▶ TASK TO CARRY OUT:
Going down the listing below, print exactly each line from the one with "if unconfigured S c then s1.2" up to and including the one with "let '(r, s') := (answering", and skip the rest.

▶ SUPPLIED RECORDS:

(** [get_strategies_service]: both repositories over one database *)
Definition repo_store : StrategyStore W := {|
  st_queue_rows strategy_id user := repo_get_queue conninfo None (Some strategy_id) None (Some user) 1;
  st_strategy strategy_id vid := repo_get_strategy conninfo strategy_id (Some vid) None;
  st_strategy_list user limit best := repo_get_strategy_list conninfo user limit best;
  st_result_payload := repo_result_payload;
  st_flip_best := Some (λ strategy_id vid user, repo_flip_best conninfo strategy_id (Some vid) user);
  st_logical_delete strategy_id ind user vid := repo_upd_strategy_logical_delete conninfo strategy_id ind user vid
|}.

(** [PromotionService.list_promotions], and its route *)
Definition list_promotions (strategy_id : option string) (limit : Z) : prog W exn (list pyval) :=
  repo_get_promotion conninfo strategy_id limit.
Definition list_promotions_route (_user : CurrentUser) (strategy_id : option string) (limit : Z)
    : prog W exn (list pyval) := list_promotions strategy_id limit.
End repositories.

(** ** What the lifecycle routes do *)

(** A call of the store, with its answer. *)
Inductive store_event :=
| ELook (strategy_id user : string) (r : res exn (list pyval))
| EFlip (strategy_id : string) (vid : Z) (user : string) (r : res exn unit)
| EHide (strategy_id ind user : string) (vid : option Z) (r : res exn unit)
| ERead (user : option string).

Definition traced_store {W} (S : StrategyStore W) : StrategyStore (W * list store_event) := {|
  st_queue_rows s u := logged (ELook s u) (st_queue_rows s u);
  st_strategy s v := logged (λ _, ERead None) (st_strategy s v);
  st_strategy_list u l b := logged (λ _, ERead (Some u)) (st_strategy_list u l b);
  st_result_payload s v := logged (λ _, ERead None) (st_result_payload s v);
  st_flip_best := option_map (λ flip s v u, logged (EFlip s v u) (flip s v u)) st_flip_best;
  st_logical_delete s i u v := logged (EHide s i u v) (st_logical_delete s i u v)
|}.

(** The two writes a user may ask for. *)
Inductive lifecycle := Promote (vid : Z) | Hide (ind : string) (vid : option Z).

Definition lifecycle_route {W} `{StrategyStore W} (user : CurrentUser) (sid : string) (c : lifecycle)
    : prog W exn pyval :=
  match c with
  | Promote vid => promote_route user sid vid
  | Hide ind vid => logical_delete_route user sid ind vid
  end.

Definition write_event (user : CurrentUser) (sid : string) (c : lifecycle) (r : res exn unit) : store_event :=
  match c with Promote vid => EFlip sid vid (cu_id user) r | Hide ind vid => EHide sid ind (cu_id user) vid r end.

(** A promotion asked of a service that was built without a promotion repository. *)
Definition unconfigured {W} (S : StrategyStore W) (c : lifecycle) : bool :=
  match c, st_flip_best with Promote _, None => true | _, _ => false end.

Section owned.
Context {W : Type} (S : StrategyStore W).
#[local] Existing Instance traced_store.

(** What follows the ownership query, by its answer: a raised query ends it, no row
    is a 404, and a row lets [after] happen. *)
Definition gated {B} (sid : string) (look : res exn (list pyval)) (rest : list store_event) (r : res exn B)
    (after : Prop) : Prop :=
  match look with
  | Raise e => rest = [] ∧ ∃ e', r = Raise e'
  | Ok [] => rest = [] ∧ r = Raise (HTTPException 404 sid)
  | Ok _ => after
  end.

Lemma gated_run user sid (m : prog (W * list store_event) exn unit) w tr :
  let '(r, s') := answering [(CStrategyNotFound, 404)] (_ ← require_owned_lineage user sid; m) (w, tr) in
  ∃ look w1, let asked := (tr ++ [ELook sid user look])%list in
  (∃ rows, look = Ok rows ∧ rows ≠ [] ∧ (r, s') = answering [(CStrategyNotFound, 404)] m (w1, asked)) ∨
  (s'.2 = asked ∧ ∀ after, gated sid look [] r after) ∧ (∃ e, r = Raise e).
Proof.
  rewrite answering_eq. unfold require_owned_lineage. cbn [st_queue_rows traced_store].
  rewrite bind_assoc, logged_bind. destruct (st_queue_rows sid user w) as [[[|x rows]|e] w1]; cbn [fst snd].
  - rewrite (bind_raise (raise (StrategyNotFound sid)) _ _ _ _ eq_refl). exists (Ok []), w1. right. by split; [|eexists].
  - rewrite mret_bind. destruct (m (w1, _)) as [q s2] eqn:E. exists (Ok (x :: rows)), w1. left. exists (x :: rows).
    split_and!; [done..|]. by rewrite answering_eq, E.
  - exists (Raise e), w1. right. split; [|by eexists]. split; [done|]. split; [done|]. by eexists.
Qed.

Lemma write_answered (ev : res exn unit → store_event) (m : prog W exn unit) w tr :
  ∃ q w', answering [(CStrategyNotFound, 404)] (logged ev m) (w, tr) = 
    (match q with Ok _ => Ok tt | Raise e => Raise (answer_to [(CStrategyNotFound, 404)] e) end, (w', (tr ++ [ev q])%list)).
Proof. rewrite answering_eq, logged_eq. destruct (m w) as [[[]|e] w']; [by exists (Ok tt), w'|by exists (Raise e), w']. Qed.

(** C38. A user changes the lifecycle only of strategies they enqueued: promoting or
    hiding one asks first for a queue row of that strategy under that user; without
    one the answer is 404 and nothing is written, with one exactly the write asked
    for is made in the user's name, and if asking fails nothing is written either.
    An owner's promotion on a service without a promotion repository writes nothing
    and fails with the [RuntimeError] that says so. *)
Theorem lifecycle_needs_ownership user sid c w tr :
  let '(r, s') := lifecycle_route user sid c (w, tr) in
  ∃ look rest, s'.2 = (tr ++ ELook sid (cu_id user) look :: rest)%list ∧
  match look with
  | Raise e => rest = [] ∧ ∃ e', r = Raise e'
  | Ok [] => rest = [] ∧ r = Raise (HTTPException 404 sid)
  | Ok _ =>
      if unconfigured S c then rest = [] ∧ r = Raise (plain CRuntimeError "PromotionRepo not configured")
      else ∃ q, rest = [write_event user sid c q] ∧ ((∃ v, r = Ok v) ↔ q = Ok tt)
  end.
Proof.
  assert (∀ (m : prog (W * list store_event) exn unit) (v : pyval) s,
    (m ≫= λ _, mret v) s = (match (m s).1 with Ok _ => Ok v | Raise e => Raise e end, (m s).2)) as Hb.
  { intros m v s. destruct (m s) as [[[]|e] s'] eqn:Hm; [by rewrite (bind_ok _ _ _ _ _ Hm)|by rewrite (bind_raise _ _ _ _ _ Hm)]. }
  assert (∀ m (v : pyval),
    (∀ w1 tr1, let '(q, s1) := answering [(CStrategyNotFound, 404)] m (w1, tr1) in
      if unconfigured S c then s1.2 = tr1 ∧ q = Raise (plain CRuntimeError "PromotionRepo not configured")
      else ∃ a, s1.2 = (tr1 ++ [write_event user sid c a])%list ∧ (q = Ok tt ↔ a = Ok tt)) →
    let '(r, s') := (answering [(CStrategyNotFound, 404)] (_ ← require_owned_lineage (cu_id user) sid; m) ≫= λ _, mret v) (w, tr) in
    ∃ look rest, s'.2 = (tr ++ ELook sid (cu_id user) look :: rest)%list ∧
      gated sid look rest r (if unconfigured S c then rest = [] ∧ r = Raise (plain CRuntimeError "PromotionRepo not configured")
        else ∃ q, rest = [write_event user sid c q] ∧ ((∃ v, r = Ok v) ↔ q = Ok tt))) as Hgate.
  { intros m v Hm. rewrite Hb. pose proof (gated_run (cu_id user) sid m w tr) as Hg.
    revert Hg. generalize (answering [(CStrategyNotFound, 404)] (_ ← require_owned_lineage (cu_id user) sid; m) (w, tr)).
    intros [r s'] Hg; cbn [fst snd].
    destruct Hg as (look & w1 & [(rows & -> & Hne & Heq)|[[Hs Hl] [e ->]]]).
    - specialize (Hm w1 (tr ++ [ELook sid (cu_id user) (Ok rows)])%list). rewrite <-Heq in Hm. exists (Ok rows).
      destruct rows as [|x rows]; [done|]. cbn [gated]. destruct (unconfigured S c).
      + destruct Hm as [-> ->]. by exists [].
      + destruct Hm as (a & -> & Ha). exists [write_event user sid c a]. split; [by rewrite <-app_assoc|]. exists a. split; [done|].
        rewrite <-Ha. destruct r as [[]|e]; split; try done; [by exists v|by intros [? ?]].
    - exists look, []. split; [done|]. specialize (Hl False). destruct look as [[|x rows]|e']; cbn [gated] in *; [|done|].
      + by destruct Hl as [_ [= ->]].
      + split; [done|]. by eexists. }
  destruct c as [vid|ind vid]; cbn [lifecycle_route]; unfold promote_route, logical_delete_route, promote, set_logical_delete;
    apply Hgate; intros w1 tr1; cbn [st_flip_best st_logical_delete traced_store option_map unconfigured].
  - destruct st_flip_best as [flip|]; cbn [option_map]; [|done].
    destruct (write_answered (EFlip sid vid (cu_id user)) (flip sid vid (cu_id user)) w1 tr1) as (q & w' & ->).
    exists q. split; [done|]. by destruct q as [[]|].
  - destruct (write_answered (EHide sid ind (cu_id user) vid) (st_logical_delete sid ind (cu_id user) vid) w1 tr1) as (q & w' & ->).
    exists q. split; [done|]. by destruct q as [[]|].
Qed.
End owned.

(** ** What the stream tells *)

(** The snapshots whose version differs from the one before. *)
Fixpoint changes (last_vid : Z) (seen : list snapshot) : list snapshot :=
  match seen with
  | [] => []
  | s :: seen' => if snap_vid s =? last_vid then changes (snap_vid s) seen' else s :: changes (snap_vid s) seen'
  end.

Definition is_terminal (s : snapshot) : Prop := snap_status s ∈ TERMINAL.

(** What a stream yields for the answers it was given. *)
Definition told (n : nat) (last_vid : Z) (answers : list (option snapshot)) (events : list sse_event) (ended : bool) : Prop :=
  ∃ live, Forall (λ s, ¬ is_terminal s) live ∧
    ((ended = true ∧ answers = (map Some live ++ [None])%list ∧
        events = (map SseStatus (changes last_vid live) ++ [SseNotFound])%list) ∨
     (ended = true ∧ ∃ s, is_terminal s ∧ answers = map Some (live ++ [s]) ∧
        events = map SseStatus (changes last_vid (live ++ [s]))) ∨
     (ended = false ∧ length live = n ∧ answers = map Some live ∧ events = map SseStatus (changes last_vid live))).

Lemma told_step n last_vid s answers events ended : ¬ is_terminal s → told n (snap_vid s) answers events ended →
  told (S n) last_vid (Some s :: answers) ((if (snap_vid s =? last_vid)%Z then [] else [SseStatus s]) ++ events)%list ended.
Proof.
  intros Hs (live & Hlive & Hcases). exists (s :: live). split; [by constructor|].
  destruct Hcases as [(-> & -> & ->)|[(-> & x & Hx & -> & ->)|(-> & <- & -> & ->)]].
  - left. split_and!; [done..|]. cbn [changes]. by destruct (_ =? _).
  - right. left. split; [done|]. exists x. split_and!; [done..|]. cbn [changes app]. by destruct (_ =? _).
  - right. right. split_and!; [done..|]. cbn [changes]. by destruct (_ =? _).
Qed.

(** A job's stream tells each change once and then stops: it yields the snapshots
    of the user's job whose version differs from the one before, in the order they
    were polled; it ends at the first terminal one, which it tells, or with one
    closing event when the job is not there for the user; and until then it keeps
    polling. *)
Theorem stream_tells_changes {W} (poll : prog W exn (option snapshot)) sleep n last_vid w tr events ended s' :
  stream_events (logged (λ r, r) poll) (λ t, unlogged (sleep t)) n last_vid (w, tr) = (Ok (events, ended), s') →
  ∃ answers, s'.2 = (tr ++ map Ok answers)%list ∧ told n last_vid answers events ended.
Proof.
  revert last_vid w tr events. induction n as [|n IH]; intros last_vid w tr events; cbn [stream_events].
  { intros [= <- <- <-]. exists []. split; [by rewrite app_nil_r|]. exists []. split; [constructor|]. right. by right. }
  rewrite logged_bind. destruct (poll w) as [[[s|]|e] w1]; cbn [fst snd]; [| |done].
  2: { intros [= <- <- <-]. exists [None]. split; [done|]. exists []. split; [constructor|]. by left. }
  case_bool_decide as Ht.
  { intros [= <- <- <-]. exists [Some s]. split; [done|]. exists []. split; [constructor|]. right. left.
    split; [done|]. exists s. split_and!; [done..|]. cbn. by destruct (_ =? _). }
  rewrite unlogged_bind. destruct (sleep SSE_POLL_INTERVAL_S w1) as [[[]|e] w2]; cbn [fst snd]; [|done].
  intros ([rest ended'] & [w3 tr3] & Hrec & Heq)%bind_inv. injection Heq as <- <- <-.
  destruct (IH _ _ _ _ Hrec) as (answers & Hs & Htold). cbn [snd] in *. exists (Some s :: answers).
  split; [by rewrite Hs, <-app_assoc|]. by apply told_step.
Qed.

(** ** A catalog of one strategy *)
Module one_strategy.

* * *

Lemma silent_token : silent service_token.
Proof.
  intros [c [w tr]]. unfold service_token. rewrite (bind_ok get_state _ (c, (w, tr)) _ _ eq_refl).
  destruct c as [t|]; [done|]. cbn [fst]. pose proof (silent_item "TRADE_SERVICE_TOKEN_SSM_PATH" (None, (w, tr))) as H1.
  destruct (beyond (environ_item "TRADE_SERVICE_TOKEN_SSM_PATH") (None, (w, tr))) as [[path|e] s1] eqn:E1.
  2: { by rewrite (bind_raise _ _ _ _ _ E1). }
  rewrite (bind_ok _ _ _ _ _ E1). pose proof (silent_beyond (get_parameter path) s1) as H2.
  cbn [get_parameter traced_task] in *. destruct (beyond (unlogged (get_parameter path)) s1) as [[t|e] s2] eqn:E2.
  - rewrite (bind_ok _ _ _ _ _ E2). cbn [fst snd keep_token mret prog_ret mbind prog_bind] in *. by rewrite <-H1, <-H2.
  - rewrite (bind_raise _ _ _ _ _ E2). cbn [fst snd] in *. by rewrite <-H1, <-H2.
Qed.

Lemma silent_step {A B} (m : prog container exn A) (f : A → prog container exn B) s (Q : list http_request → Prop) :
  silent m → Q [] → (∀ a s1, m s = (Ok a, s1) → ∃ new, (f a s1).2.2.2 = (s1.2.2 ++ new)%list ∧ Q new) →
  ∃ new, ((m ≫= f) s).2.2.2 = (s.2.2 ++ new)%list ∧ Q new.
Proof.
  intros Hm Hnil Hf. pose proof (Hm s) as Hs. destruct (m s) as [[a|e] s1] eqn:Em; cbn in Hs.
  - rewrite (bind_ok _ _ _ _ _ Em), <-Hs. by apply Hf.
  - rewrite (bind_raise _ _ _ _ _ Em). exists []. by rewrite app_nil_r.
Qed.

* * *

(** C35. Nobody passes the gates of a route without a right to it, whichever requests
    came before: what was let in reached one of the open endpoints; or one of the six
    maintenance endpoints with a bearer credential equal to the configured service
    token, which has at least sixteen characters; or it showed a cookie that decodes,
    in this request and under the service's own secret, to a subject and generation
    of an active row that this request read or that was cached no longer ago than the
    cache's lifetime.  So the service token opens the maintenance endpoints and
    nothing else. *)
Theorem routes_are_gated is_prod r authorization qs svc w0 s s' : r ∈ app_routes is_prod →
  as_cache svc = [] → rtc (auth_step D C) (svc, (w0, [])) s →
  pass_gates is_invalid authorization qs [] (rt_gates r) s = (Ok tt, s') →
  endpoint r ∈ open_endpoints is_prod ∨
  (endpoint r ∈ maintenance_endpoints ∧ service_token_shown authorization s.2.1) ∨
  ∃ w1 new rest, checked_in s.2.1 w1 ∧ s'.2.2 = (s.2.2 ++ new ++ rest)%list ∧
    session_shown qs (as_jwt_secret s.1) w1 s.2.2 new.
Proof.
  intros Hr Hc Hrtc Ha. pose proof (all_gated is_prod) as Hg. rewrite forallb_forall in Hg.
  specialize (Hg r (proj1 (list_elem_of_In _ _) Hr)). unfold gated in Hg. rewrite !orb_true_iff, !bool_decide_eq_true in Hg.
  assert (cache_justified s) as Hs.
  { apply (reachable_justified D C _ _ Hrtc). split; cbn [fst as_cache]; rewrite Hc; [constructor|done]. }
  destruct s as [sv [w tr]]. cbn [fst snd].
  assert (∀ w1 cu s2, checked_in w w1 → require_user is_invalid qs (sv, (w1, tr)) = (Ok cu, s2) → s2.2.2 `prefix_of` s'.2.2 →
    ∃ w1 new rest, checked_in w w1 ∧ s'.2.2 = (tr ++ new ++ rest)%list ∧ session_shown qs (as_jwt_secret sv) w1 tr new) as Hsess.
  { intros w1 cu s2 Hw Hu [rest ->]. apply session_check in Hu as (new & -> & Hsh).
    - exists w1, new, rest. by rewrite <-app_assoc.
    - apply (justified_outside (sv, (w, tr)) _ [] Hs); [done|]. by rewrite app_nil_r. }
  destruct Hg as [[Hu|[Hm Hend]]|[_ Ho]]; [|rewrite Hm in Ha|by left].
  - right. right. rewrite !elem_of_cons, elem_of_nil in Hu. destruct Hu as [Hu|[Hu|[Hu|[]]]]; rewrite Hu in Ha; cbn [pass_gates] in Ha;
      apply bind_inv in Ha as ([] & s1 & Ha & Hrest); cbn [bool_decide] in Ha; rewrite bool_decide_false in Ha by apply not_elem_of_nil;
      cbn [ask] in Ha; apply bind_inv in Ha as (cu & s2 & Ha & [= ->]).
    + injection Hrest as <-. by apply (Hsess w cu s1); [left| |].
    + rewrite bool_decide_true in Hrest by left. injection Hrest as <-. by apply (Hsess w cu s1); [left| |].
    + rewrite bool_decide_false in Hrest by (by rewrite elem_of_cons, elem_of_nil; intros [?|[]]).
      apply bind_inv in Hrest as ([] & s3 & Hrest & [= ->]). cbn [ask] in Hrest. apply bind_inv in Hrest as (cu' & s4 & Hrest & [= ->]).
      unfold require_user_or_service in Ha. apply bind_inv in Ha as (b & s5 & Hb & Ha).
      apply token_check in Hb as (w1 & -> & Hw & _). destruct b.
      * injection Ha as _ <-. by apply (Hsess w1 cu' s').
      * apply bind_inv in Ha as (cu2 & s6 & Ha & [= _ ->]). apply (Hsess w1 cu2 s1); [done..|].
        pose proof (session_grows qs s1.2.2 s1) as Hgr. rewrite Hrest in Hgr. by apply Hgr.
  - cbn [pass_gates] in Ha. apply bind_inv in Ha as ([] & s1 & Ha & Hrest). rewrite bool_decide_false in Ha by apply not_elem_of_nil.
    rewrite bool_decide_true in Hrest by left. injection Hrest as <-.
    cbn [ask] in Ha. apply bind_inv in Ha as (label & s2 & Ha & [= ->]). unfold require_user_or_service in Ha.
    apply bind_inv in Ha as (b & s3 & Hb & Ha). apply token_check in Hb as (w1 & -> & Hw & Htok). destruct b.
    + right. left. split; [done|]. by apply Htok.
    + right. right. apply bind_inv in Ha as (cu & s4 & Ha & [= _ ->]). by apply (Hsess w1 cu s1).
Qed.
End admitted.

▶ RESULT OF THE TASK:
      if unconfigured S c then s1.2 = tr1 ∧ q = Raise (plain CRuntimeError "PromotionRepo not configured")
      else ∃ a, s1.2 = (tr1 ++ [write_event user sid c a])%list ∧ (q = Ok tt ↔ a = Ok tt)) →
    let '(r, s') := (answering [(CStrategyNotFound, 404)] (_ ← require_owned_lineage (cu_id user) sid; m) ≫= λ _, mret v) (w, tr) in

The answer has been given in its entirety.